*TASK REQUIREMENTS:* This task calls for copying every line in the data below that contains the word "assert".

*DATA SHOWN:*
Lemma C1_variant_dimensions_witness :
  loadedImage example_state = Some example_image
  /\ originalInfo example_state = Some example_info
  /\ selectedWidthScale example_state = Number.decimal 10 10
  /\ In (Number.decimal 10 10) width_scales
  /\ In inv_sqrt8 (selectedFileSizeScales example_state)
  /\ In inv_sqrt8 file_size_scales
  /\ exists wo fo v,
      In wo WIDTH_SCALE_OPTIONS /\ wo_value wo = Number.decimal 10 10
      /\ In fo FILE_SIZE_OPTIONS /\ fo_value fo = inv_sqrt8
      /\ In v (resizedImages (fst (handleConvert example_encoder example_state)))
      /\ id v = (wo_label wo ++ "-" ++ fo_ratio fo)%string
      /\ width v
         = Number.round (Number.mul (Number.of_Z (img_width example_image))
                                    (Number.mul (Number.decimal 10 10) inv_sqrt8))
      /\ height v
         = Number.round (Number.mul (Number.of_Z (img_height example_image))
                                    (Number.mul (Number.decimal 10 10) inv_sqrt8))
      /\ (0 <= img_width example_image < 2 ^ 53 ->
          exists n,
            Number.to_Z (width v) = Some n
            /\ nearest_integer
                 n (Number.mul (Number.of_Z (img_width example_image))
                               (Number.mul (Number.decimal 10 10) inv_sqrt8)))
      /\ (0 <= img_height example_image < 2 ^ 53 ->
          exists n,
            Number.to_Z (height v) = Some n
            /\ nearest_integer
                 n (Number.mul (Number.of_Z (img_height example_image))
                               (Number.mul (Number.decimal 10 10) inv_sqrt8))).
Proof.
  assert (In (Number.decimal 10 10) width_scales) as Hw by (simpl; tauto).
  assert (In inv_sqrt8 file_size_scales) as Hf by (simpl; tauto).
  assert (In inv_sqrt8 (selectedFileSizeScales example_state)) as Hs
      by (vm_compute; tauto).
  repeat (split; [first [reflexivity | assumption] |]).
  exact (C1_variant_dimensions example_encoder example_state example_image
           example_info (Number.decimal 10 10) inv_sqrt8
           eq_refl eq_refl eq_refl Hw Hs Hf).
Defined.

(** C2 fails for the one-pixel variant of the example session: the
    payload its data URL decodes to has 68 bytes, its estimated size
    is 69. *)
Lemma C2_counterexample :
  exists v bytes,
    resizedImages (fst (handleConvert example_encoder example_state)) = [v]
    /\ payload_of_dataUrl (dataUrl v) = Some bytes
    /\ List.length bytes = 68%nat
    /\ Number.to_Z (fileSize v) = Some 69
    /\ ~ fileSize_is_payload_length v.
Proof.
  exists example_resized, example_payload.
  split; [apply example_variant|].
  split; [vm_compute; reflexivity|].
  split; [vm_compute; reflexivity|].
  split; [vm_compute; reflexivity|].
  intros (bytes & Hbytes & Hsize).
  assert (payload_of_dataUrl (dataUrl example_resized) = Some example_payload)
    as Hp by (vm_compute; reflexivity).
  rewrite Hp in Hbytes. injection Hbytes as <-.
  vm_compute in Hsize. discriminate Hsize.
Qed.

*OUTPUT FOR THIS TASK:*
  assert (In (Number.decimal 10 10) width_scales) as Hw by (simpl; tauto).
  assert (In inv_sqrt8 file_size_scales) as Hf by (simpl; tauto).
  assert (In inv_sqrt8 (selectedFileSizeScales example_state)) as Hs
  assert (payload_of_dataUrl (dataUrl example_resized) = Some example_payload)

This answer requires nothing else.